Another rumour going around and one that I find hard to believe is that they will allow the pubs to open but they will not be allowed to serve alcohol. What the point, seriously, what’s the point.
If this rumour is true then then only explanation that I can deduct from this farce is it was dreamt up by some self-righteous politician, who believes the great unwashed cannot be trusted not to start kissing and hugging everyone in sight when they have had a pint or two.
I was wondering. Over the last few decades, the pub industry has been decimated by corporate brewery greed and extortionate excise tax on alcohol products sold on their premises. It’s about time the corporate bully boys and the tax man gave the pubs financial assistance to get back up on their feet after the lockdown has ended. I won’t be holding my breath on that one.

The way forward.
The make up of the great British pub has been changing over the last decade with the introduction on the high street of the Micro pub phenomena.
Around the Welling and Bexley heath area they are springing up everywhere but sadly I think we need a few more in the Borough of Greenwich. We have the fantastic River Ale House in East Greenwich, and The Long Pond and The Rusty Bucket in Eltham and the Plum Tree Beer Shop in Plumstead.
The difference between a micro pub and a brewery tied pub is the variation and quality of the drinks that they offer. In a brewery tied pub you will get the same corporate brewery beer and lager in every freehold or one of their tied pubs.
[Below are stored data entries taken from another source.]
Lemma perform_step op sr st :
  refines sr st -> op_fits op sr ->
  exists sr', perform op sr = Ok ((Spec_perform op st).1, sr') /\ refines sr' (Spec_perform op st).2.
Proof.
  intros R Hop. destruct op as [data index eof|len]; simpl in *.
  - destruct (push_step sr st data index eof R Hop) as (sr' & E & R'). rewrite E. by exists sr'.
  - by apply read_step.
Qed.

Definition next_state (op : Op) (sr : StreamReassembler) : res StreamReassembler :=
  '(_, sr') ← perform op sr; Ok sr'.

Lemma next_state_ok op sr :
  (exists st, refines sr st) -> op_fits op sr ->
  exists sr', next_state op sr = Ok sr' /\ exists st, refines sr' st.
Proof.
  intros [st R] Hop. destruct (perform_step op sr st R Hop) as (sr' & E & R').
  unfold next_state. rewrite E. simpl. eauto.
Qed.

#[global] Instance machine : Machine StreamReassembler Op :=
  {| step := next_state; state_ok sr := exists st, refines sr st; op_ok := op_fits;
     step_ok := next_state_ok |}.

(** The position [i] is covered by one of the pushed substrings. *)
Definition covers (op : Op) (i : Z) : Prop :=
  match op with OpPush data index _ => index <= i < index + zlen data | OpRead _ => False end.
Definition covered (ops : list Op) (i : Z) : Prop := Exists (fun op => covers op i) ops.

(** One of the pushed substrings carried the end-of-stream mark. *)
Definition is_eof (op : Op) : Prop := match op with OpPush _ _ eof => eof = true | OpRead _ => False end.

(** The calls of a client whose substrings are excerpts of [S]. *)
Definition feeds (S : bytes) (op : Op) : Prop :=
  match op with
  | OpPush data index eof => Spec.excerpt S data index eof
  | OpRead len => is_u64 len
  end.

(** The state of the contract after [ops] on the stream [S]. *)
Record tracks (S : bytes) (ops : list Op) (st : Spec.state) : Prop := {
  tracks_sound : Spec.sound S st;
  tracks_consumed : 0 <= Spec.consumed st <= Spec.next st;
  tracks_covered : forall i, 0 <= i < Spec.cap st -> covered ops i ->
    i < Spec.next st \/ is_Some (Spec.pending st !! i);
  tracks_eof : Exists is_eof ops -> Spec.eof_at st = Some (zlen S);
  tracks_only : forall i, 0 <= i < Spec.next st \/ is_Some (Spec.pending st !! i) -> covered ops i;
  tracks_announced : is_Some (Spec.eof_at st) \/ Spec.ended st = true -> Exists is_eof ops
}.

Lemma tracks_push S ops st data index eof :
  zlen S < 2 ^ 64 -> tracks S ops st -> Spec.excerpt S data index eof ->
  tracks S (ops ++ [OpPush data index eof]) (Spec.push data index eof st).
Proof.
  intros HS [Hs Hc Hcov Heof Honly Han] He. pose proof (Spec.next_push_le data index eof st) as Hmono. split.
  - by apply Spec.sound_push.
  - simpl. lia.
  - intros i Hi. unfold covered. rewrite Exists_app, Exists_cons, Exists_nil. simpl in Hi.
    destruct (decide (i < Spec.next st)); [left; lia|]. intros [Hold|[Hnew|[]]].
    + destruct (Hcov i Hi Hold); [lia|]. by apply Spec.push_keeps_held.
    + apply Spec.push_keeps; [|done]. unfold Spec.limit. lia.
  - rewrite Exists_app, Exists_cons, Exists_nil. destruct He as (? & ? & _ & He). simpl.
    intros [Hold|[->|[]]].
    + destruct eof; [|by apply Heof]. f_equal. rewrite He by done.
      apply to_u64_small. pose proof (zlen_nonneg S). width_lia.
    + rewrite He by done. f_equal. apply to_u64_small. pose proof (zlen_nonneg S). width_lia.
  - intros i Hi. unfold covered. rewrite Exists_app, Exists_cons, Exists_nil.
    destruct (decide (0 <= i < Spec.next st)) as [Hold|Hnew]; [left; apply Honly; by left|].
    destruct (Spec.push_only data index eof st i) as [Hp|Hd]; [|left; apply Honly; by right|by right; left].
    destruct Hi as [Hi|Hi]; [left; lia|by right].
  - rewrite Exists_app, Exists_cons, Exists_nil. simpl. destruct eof; [by right; left|].
    rewrite !orb_true_iff, !bool_decide_eq_true. intros Hend. left. apply Han.
    destruct Hend as [?|[[?|He']|He']]; [by left|by right|left; rewrite He'; by eexists..].
Qed.

Lemma tracks_read S ops st len :
  0 <= len -> tracks S ops st -> tracks S (ops ++ [OpRead len]) (Spec_read len st).2.
Proof.
  intros Hlen [[] Hc Hcov Heof Honly Han]. unfold Spec_read.
  assert (Hsub : forall i, covered ops i -> covered (ops ++ [OpRead len]) i) by (intros i Hi; apply Exists_app; by left).
  assert (Hex : forall P : Op -> Prop, ~ P (OpRead len) -> Exists P (ops ++ [OpRead len]) -> Exists P ops).
  { intros P HP. rewrite Exists_app, Exists_cons, Exists_nil. tauto. }
  case_decide; split; simpl; try done; unfold Spec.next in *; simpl in *; try lia.
  - intros i Hi Hex'. apply Hcov; [done|]. eapply Hex, Hex'. simpl. tauto.
  - intros Hex'. apply Heof. eapply Hex, Hex'. simpl. tauto.
  - intros i Hi. by apply Hsub, Honly.
  - intros He. apply Exists_app. left. by apply Han.
  - intros i Hi Hex'. apply Hcov; [done|]. eapply Hex, Hex'. simpl. tauto.
  - intros Hex'. apply Heof. eapply Hex, Hex'. simpl. tauto.
  - intros i Hi. by apply Hsub, Honly.
  - intros He. apply Exists_app. left. by apply Han.
Qed.

(** Reading adds nothing to what was covered. *)
Lemma tracks_unread S ops st len : tracks S (ops ++ [OpRead len]) st -> tracks S ops st.
Proof.
  assert (Hex : forall P : Op -> Prop, ~ P (OpRead len) -> Exists P (ops ++ [OpRead len]) <-> Exists P ops).
  { intros P HP. rewrite Exists_app, Exists_cons, Exists_nil. tauto. }
  assert (Hcov : forall i, covered (ops ++ [OpRead len]) i <-> covered ops i) by (intros i; apply Hex; simpl; tauto).
  intros [Hs Hc Ht Heof Honly Han]. split; [done|done| | | |].
  - intros i Hi Hi'. apply Ht; [done|]. by apply Hcov.
  - intros He. apply Heof. apply Hex; [simpl; tauto|done].
  - intros i Hi. apply Hcov. by apply Honly.
  - intros He. apply Hex in Han; [done|simpl; tauto|done].
Qed.

Lemma tracks_prefix S S' ops st :
  tracks S ops st -> Spec.eof_at st = None -> Spec.ended st = false -> S `prefix_of` S' -> tracks S' ops st.
Proof.
  intros [Hs Hc Hcov Heof Honly Han] Hnone Hopen Hp. split; [by eapply Spec.sound_prefix|done|done| |done|done].
  intros Hex. apply Heof in Hex. congruence.
Qed.

Lemma tracks_step S ops st op :
  zlen S < 2 ^ 64 -> tracks S ops st -> feeds S op -> tracks S (ops ++ [op]) (Spec_perform op st).2.
Proof.
  intros HS Ht Hf. destruct op as [data index eof|len]; simpl in *.
  - by apply tracks_push.
  - apply tracks_read; [apply Hf|done].
Qed.

(** The bytes the reader has obtained so far. *)
Definition delivered (st : Spec.state) : bytes := take (Z.to_nat (Spec.consumed st)) (Spec.assembled st).

Lemma delivered_step S ops op st :
  tracks S ops st -> feeds S op ->
  delivered (Spec_perform op st).2 = delivered st ++ (Spec_perform op st).1 /\
  Spec.cap (Spec_perform op st).2 = Spec.cap st.
Proof.
  intros [_ Hc _ _ _ _] Hf. unfold delivered, Spec.next, zlen in *.
  destruct op as [data index eof|len]; simpl in *.
  - rewrite app_nil_r. rewrite take_app_le by lia. done.
  - unfold is_u64, Spec_read in *. case_decide; simpl; [|by rewrite app_nil_r].
    split; [|done]. rewrite Z2Nat.inj_add by lia. by rewrite take_take_drop.
Qed.

Lemma feeds_fit S ops op sr st :
  refines sr st -> tracks S ops st -> feeds S op -> 2 * zlen S + Spec.cap st < 2 ^ 64 -> op_fits op sr.
Proof.
  intros R [Hs Hc _ _ _ _] Hf Hsize. destruct op as [data index eof|len]; simpl in *; [|done].
  destruct Hf as (Hi & Hle & _ & _). pose proof (Spec.sound_next _ _ Hs).
  pose proof (zlen_nonneg data). unfold fits. rewrite <- (ref_consumed _ _ R), <- (ref_cap _ _ R).
  destruct (sizes_cap sr st R). unfold is_u64. lia.
Qed.

Lemma perform_all_tracks S ops : forall done sr st,
  refines sr st -> tracks S done st -> Forall (feeds S) ops -> 2 * zlen S + Spec.cap st < 2 ^ 64 ->
  exists out sr' st', perform_all ops sr = Ok (out, sr') /\ refines sr' st' /\
    tracks S (done ++ ops) st' /\ Spec.cap st' = Spec.cap st /\ delivered st' = delivered st ++ out.
Proof.
  induction ops as [|op ops IH]; intros done sr st R Ht Hf Hsize; simpl.
  - exists [], sr, st. by rewrite !app_nil_r.
  - apply Forall_cons in Hf as [Hop Hf]. pose proof (feeds_fit S done op sr st R Ht Hop Hsize) as Hfit.
    destruct (perform_step op sr st R Hfit) as (sr1 & E1 & R1). rewrite E1. simpl.
    destruct (delivered_step S done op st Ht Hop) as [Hd Hcap].
    destruct (sizes_cap sr st R). pose proof (zlen_nonneg S).
    destruct (IH (done ++ [op]) sr1 (Spec_perform op st).2) as (out & sr2 & st2 & E2 & R2 & T2 & C2 & D2);
      [done|apply tracks_step; [lia|done..]|done|by rewrite Hcap|].
    rewrite E2. simpl. exists ((Spec_perform op st).1 ++ out), sr2, st2.
    rewrite <- app_assoc in T2. split_and!; [done..|congruence|]. by rewrite D2, Hd, app_assoc.
Qed.

Lemma init_tracks S cap : tracks S [] (Spec.init cap).
Proof.
  split; simpl.
  - by split.
  - unfold Spec.next, zlen. simpl. lia.
  - intros i _ Hc. inversion Hc.
  - intros He. inversion He.
  - intros i [Hi|[b Hb]]; [unfold Spec.next, zlen in Hi; simpl in Hi; lia|by rewrite lookup_empty in Hb].
  - by intros [[? ?]|?].
Qed.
The small independent micro pubs on the other hand will have frequently rotating variations of beers most of which you will have never heard of, and the excitement is in the test and tasting of a product that is new and not the same as every other beer.
I do not know how these micro pubs will fair once the pandemic is ended, will they still be around? Many were struggling with the restriction already in place before the third lockdown started.
Most during the last set of restrictions were trying to scrape a living by having a take away service but even that option was closed to them at the start of the current lockdown. Some like the Rusty Bucket and the Plum Tree Beer Shop are still doing a delivery service for bottled or canned drinks, but others like the River ale House are not set up for this option so have had to close operations completely.
I cannot see in all fairness how I can walk into a supermarket and buy a crate of beer and go home and drink it, but it’s now against the law to do the very same thing if I buy it from a pub. I personally would have beer being bought from the pub being the only legal option. According to the statistics the nations beer consumption has increased greatly during the lockdowns and the only businesses able to benefit from this situation are the already fabulously wealthy supermarket chains and not the struggling independent pubs. Seems very unjust and unfair to me.

As a paid-up member of CAMRA (Campaign for Real Ale), I for one will champion the entrepreneurship of the small independent pubs to the hilt. Cheap prices, fantastic beer and ales, with depth and flavour throughout and with an ever-changing variety that means different beers each week. You can’t get better than that.

Delivered to your door.
One benefit, I think that this could have for the small independent breweries is that as some of the small independent and micro pubs are branching out into the delivery business it is opening up a market outlet for the smaller breweries and giving them a profitable way to get into the home beer delivery market in order to distribute their products and helping the independent pubs at the same time.
One European wide home beer delivery website that I use quite a bit is beerishere.org which gives links to local beer delivery outlets and local brewery direct sales within a specified area around your home postcode, therefore helping to support your local pub and drinks industry.

As soon as the pubs are allowed I will one of the first ones banging at the door to be let in.